# [BRIEF]
Return, word for word, only the lines of the data below that lie between the line with "Definition Async (A" and the line with "Lemma sum_map_zero f", those two lines included.

# [Stored items]
------------------------------

(** * AcademiaFlow: the manuscript review workflow and its notifications

    A shallow embedding of the workflow handlers of the server
    (manuscript and notification controllers, over the mongoose models
    [User], [Manuscript], [Review] and [Notification]) and the properties
    of the review state machine proved about them.

    Conventions of the embedding:
    - a collection with unique [_id]s that is looked up by id ([User],
      [Manuscript]) is a [gmap] from ids to documents; a collection that
      is only appended to, filtered and counted ([Review],
      [Notification]) is a list in insertion order;
    - an [ObjectId] is a natural number: only equality of ids is used by
      the handlers; ids that do not parse as ObjectIds are outside the
      model;
    - a string is a sequence of bytes: its length is the one JavaScript
      computes on ASCII text;
    - a handler is a function of the request's fields in the [Async]
      monad: it reads and writes the [Store], appends every write to a
      log of [Event]s in the order the writes are awaited, and either
      fulfils with the [Response] it sent or rejects with the error that
      [catchAsync] hands to the error middleware;
    - the [createdAt]/[updatedAt] timestamps of the documents are left
      out, and so are the [populate] joins, except where a handler goes
      on to use the populated reference ([makeDecision]). *)

From stdpp Require Import gmap strings list fin_maps sorting.

Abbreviation ObjectId := nat.

(** ** Strings of the handlers *)

Definition dquote : string := String (Ascii.ascii_of_nat 34) EmptyString.

(** JavaScript truthiness of a request field: [undefined] and the empty
    string are falsy. *)
Definition truthy (v : option string) : bool :=
  match v with
  | Some s => negb (String.length s =? 0)
  | None => false
  end.

(** [a || b] on strings. *)
Definition orElse (v : option string) (d : string) : string :=
  if truthy v then default d v else d.

Definition isWhiteSpace (a : Ascii.ascii) : bool :=
  match Ascii.nat_of_ascii a with
  | 9 | 10 | 11 | 12 | 13 | 32 => true
  | _ => false
  end.

Fixpoint trimStart (s : string) : string :=
  match s with
  | EmptyString => EmptyString
  | String a s' => if isWhiteSpace a then trimStart s' else s
  end.

(** The [trim: true] setter of a schema path (ASCII white space). *)
Definition trim (s : string) : string :=
  String.rev (trimStart (String.rev (trimStart s))).

(** ** Models *)

(** userModel.ts *)
Inductive UserRole := ADMIN | AUTHOR | REVIEWER | EDITOR.

Record IUser := {
  fullname : string;
  role : UserRole;
  isActive : bool
}.

(** manuscriptModel.ts *)
Inductive ManuscriptStatus :=
  SUBMITTED | UNDER_REVIEW | DECISION_READY | ACCEPTED | REJECTED.

Record IManuscript := {
  title : string;
  abstract : string;
  keywords : string;
  authors : string;
  submittedBy : ObjectId;
  assignedReviewers : list ObjectId;
  status : ManuscriptStatus;
  fileName : string;
  fileUrl : option string
}.

(** reviewModel.ts *)
Inductive ReviewRecommendation :=
  ACCEPT | MINOR_REVISION | MAJOR_REVISION | REJECT.

Record IReview := {
  manuscriptId : ObjectId;
  reviewerId : ObjectId;
  recommendation : ReviewRecommendation;
  comments : string;
  strengths : string;
  weaknesses : string;
  suggestions : string
}.

(** notificationModel.ts *)
Record INotification := {
  userId : ObjectId;
  message : string;
  isRead : bool
}.

#[global] Instance UserRole_eq_dec : EqDecision UserRole.
Proof. solve_decision. Defined.
#[global] Instance ManuscriptStatus_eq_dec : EqDecision ManuscriptStatus.
Proof. solve_decision. Defined.
#[global] Instance ReviewRecommendation_eq_dec : EqDecision ReviewRecommendation.
Proof. solve_decision. Defined.

(** [Object.values(ManuscriptStatus).includes(status)], returning the
    member found. *)
Definition parseManuscriptStatus (s : string) : option ManuscriptStatus :=
  if bool_decide (s = "SUBMITTED") then Some SUBMITTED
  else if bool_decide (s = "UNDER_REVIEW") then Some UNDER_REVIEW
  else if bool_decide (s = "DECISION_READY") then Some DECISION_READY
  else if bool_decide (s = "ACCEPTED") then Some ACCEPTED
  else if bool_decide (s = "REJECTED") then Some REJECTED
  else None.

(** The [enum] validator of [Review.recommendation]. *)
Definition parseReviewRecommendation (s : string) : option ReviewRecommendation :=
  if bool_decide (s = "ACCEPT") then Some ACCEPT
  else if bool_decide (s = "MINOR_REVISION") then Some MINOR_REVISION
  else if bool_decide (s = "MAJOR_REVISION") then Some MAJOR_REVISION
  else if bool_decide (s = "REJECT") then Some REJECT
  else None.

(** Assignments to fields of a loaded manuscript document. *)
Definition set_status (st : ManuscriptStatus) (m : IManuscript) : IManuscript :=
  {| title := title m; abstract := abstract m; keywords := keywords m;
     authors := authors m; submittedBy := submittedBy m;
     assignedReviewers := assignedReviewers m; status := st;
     fileName := fileName m; fileUrl := fileUrl m |}.

Definition set_assignedReviewers (rs : list ObjectId) (m : IManuscript) : IManuscript :=
  {| title := title m; abstract := abstract m; keywords := keywords m;
     authors := authors m; submittedBy := submittedBy m;
     assignedReviewers := rs; status := status m;
     fileName := fileName m; fileUrl := fileUrl m |}.

Definition markRead (n : INotification) : INotification :=
  {| userId := userId n; message := message n; isRead := true |}.

(** ** The store and the write log *)

Record Store := {
  users : gmap ObjectId IUser;
  manuscripts : gmap ObjectId IManuscript;
  reviews : list IReview;
  notifications : list INotification
}.

Definition with_manuscripts (ms : gmap ObjectId IManuscript) (s : Store) : Store :=
  {| users := users s; manuscripts := ms; reviews := reviews s;
     notifications := notifications s |}.

Definition with_reviews (rs : list IReview) (s : Store) : Store :=
  {| users := users s; manuscripts := manuscripts s; reviews := rs;
     notifications := notifications s |}.

Definition with_notifications (ns : list INotification) (s : Store) : Store :=
  {| users := users s; manuscripts := manuscripts s; reviews := reviews s;
     notifications := ns |}.

(** One entry per completed write, in the order the handler awaits them. *)
Inductive Event :=
  | ManuscriptCreated (id : ObjectId)
  | ManuscriptSaved (id : ObjectId) (st : ManuscriptStatus)
  | ManuscriptUpdated (id : ObjectId) (st : ManuscriptStatus)
  | ReviewCreated (manuscript reviewer : ObjectId)
  | NotificationCreated (user : ObjectId) (msg : string)
  | NotificationsMarkedRead (user : ObjectId).

(** A mongoose validation failure, naming the model and the path. *)
Inductive MongooseError :=
  | ValidationFailed (model path : string).

Inductive Outcome (A : Type) :=
  | Fulfilled (a : A)
  | Rejected (e : MongooseError).
Arguments Fulfilled {A} a.
Arguments Rejected {A} e.

(** An awaited computation: the writes done before a rejection stay in
    the store (there is no transaction). *)
Definition Async (A : Type) : Type := Store → Outcome A * Store * list Event.
Lemma sum_map_le f g m :
  (∀ k v, m !! k = Some v → f k v ≤ g k v) → sum_map f m ≤ sum_map g m.
Proof.
  induction m as [|k v m Hk IH] using map_ind; intros Hle.
  - by rewrite !sum_map_empty.
  - rewrite !sum_map_insert by done.
    assert (f k v ≤ g k v) by (apply Hle, lookup_insert_eq).
    assert (sum_map f m ≤ sum_map g m); [|lia].
    apply IH. intros k' v' Hk'. apply Hle. rewrite lookup_insert_ne; naive_solver.
Qed.

Lemma sum_map_ext f g m :
  (∀ k v, m !! k = Some v → f k v = g k v) → sum_map f m = sum_map g m.
Proof.
  intros Heq. apply N.le_antisymm; apply sum_map_le; intros k v Hk;
    by rewrite (Heq k v Hk).
Qed.

Lemma sum_map_add f g m :
  sum_map (λ k v, f k v + g k v) m = sum_map f m + sum_map g m.
Proof.
  induction m as [|k v m Hk IH] using map_ind.
  - by rewrite !sum_map_empty.
  - rewrite !sum_map_insert by done. lia.
Qed.

Lemma sum_map_zero f m :
  (∀ k v, m !! k = Some v → f k v = 0) → sum_map f m = 0.
Proof.
  intros Hz. assert (sum_map f m ≤ sum_map (λ _ _, 0) m) as Hle.
  { apply sum_map_le. intros k v Hk. by rewrite (Hz k v Hk). }
  assert (sum_map (λ _ _, 0) m = 0) as H0; [|lia].
  clear. induction m as [|k v m Hk IH] using map_ind; [apply sum_map_empty|].
  by rewrite sum_map_insert.
Qed.

Lemma sum_map_fmap {W} (f : K → W → N) (g : V → W) (m : gmap K V) :
  map_fold (λ k v acc, f k v + acc) 0 (g <$> m) = sum_map (λ k v, f k (g v)) m.
Proof. unfold sum_map. by rewrite map_fold_fmap. Qed.

Lemma sum_map_lookup_le f m k v : m !! k = Some v → f k v ≤ sum_map f m.
Proof. intros Hk. rewrite (sum_map_delete f m k v Hk). lia. Qed.
End sum_map.

(** ** Folding keyed updates over a B-tree map *)

Section keyed_fold.
Context `{Countable K, !BOrd K} {V W : Type}.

------------------------------

# [RESPONSE BOX]
Definition Async (A : Type) : Type := Store → Outcome A * Store * list Event.
Lemma sum_map_le f g m :
  (∀ k v, m !! k = Some v → f k v ≤ g k v) → sum_map f m ≤ sum_map g m.
Proof.
  induction m as [|k v m Hk IH] using map_ind; intros Hle.
  - by rewrite !sum_map_empty.
  - rewrite !sum_map_insert by done.
    assert (f k v ≤ g k v) by (apply Hle, lookup_insert_eq).
    assert (sum_map f m ≤ sum_map g m); [|lia].
    apply IH. intros k' v' Hk'. apply Hle. rewrite lookup_insert_ne; naive_solver.
Qed.

Lemma sum_map_ext f g m :
  (∀ k v, m !! k = Some v → f k v = g k v) → sum_map f m = sum_map g m.
Proof.
  intros Heq. apply N.le_antisymm; apply sum_map_le; intros k v Hk;
    by rewrite (Heq k v Hk).
Qed.

Lemma sum_map_add f g m :
  sum_map (λ k v, f k v + g k v) m = sum_map f m + sum_map g m.
Proof.
  induction m as [|k v m Hk IH] using map_ind.
  - by rewrite !sum_map_empty.
  - rewrite !sum_map_insert by done. lia.
Qed.

Lemma sum_map_zero f m :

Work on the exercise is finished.